Suppose that you have two processes, A and B. A is writing to a file and B is reading from it (perhaps they are cooperating database processes or something). If A and B are running on the same machine, the moment that A calls write() the newly-written data is visible to B when it next does a read() (or it's directly visible if B has the file mmap()'d). Now we put A and B on different machines, sharing access to the file over NFS. Suddenly we have a problem, or actually two problems.

First, NFS is silent on how long A's kernel can hold on to the write() before sending it to the NFS server. If A close()s or fsync()s the file the kernel must ship the writes off to the NFS server, but before then it may hang on to them for some amount of time at its convenience. Second, NFS has no protocol for the server to notify B's kernel that there is updated data in the file. Instead B's kernel may be holding on to what is now old cached data that it will quietly give to B, even though the server has new data. Properly functioning NFS clients check for this when you open() a file (and discard old data if necessary); I believe that they may check at other times but it's not necessarily guaranteed.

The CS way of putting this is that this is a distributed cache invalidation problem and NFS has only very basic support for it.
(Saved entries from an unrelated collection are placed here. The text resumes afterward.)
(** One record per span with ids, with what [g] sees of it. *)
Lemma normalise_spans_map {C} (g : SpanRecord -> C) (h : ProtoSpan -> C) rs :
  (forall ra sc url s, span_has_ids s = true -> g <$> normalise_span ra sc url s = Some (h s)) ->
  map g (normalise_spans rs) = map h (List.filter span_has_ids (request_spans rs)).
Proof.
  intros H. unfold normalise_spans, request_spans.
  rewrite map_flat_map, filter_flat_map, map_flat_map. apply flat_map_ext. intros r.
  rewrite map_flat_map, filter_flat_map, map_flat_map. apply flat_map_ext. intros ss.
  apply map_filter_map; [|auto]. intros s. unfold span_has_ids, normalise_span, bytes_to_array16, bytes_to_array8.
  by destruct (length (sp_trace_id s) =? 16)%nat, (length (sp_span_id s) =? 8)%nat.
Qed.

Lemma normalise_spans_count rs : zlen (normalise_spans rs) = zlen (List.filter span_has_ids (request_spans rs)).
Proof.
  pose proof (normalise_spans_map (fun _ => tt) (fun _ => tt) rs) as H. apply (f_equal length) in H.
  - rewrite !length_map in H. unfold zlen. by rewrite H.
  - intros ra sc url s Hs. unfold span_has_ids in Hs. unfold normalise_span, bytes_to_array16, bytes_to_array8.
    by destruct (length (sp_trace_id s) =? 16)%nat, (length (sp_span_id s) =? 8)%nat.
Qed.

(** The spans of a request are normalised one for one.  Exactly the spans
    with a 16-byte trace id and an 8-byte span id become records, in the
    order of the request, with their ids, name and times; the duration added
    to the start is the later of start and end, so it never underflows; and
    every id a record holds, in its links and its parent too, has its length. *)
Theorem normalise_spans_exact rs :
  map (fun r => (sr_trace_id r, sr_span_id r, sr_name r, sr_start_time_ns r, sr_end_time_ns r, sr_start_time_ns r + sr_duration_ns r))
    (normalise_spans rs) =
  map (fun s => (sp_trace_id s, sp_span_id s, sp_name s, sp_start_time_unix_nano s, sp_end_time_unix_nano s,
                 Z.max (sp_start_time_unix_nano s) (sp_end_time_unix_nano s)))
    (List.filter span_has_ids (request_spans rs)) /\
  Forall span_ids_ok (normalise_spans rs).
Proof.
  split.
  - apply normalise_spans_map. intros ra sc url s Hs. unfold span_has_ids in Hs.
    unfold normalise_span, bytes_to_array16, bytes_to_array8.
    destruct (length (sp_trace_id s) =? 16)%nat, (length (sp_span_id s) =? 8)%nat; try done.
    cbn. do 2 f_equal. int_lia.
  - unfold normalise_spans. apply Forall_flat_map, Forall_true. intros r. apply Forall_flat_map, Forall_true. intros ss.
    apply Forall_filter_map. apply normalise_span_ids.
Qed.

(** The data points of a metric that the model can hold. *)
Definition kept_points (m : ProtoMetric) : Z :=
  match pm_data m with
  | Some (DGauge dps) => zlen dps
  | Some (DSum dps _ _) => zlen dps
  | Some (DHistogram dps _) => zlen dps
  | _ => 0
  end.

Definition request_metrics (rm : list ResourceMetrics) : list ProtoMetric :=
  flat_map (fun r => flat_map sm_metrics (rm_scope_metrics r)) rm.

Lemma zlen_flat_map {A B} (g : A -> list B) l : zlen (flat_map g l) = zsum (map (fun x => zlen (g x)) l).
Proof. induction l as [|x l IH]; simpl; [done|]. by rewrite zlen_app, IH. Qed.

Lemma zsum_flat_map {A} (g : A -> list Z) l : zsum (flat_map g l) = zsum (map (fun x => zsum (g x)) l).
Proof. induction l as [|x l IH]; simpl; [done|]. by rewrite zsum_app, IH. Qed.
Basically NFS punts and tells you to use higher-level mechanisms to make this work, mechanisms that mean A and B have to be at least a bit NFS-aware. Many modern distributed and cluster filesystems have much more robust support that guarantees processes A and B see a result much closer to what they would if they ran on the same machine (some distributed FSes probably guarantee that it's basically equivalent).

(Apparently one term of art for this is that NFS has only 'close to open' consistency, ie you only get consistent results among a pool of clients if A closes the file before B opens it.)

Written on 21 October 2013.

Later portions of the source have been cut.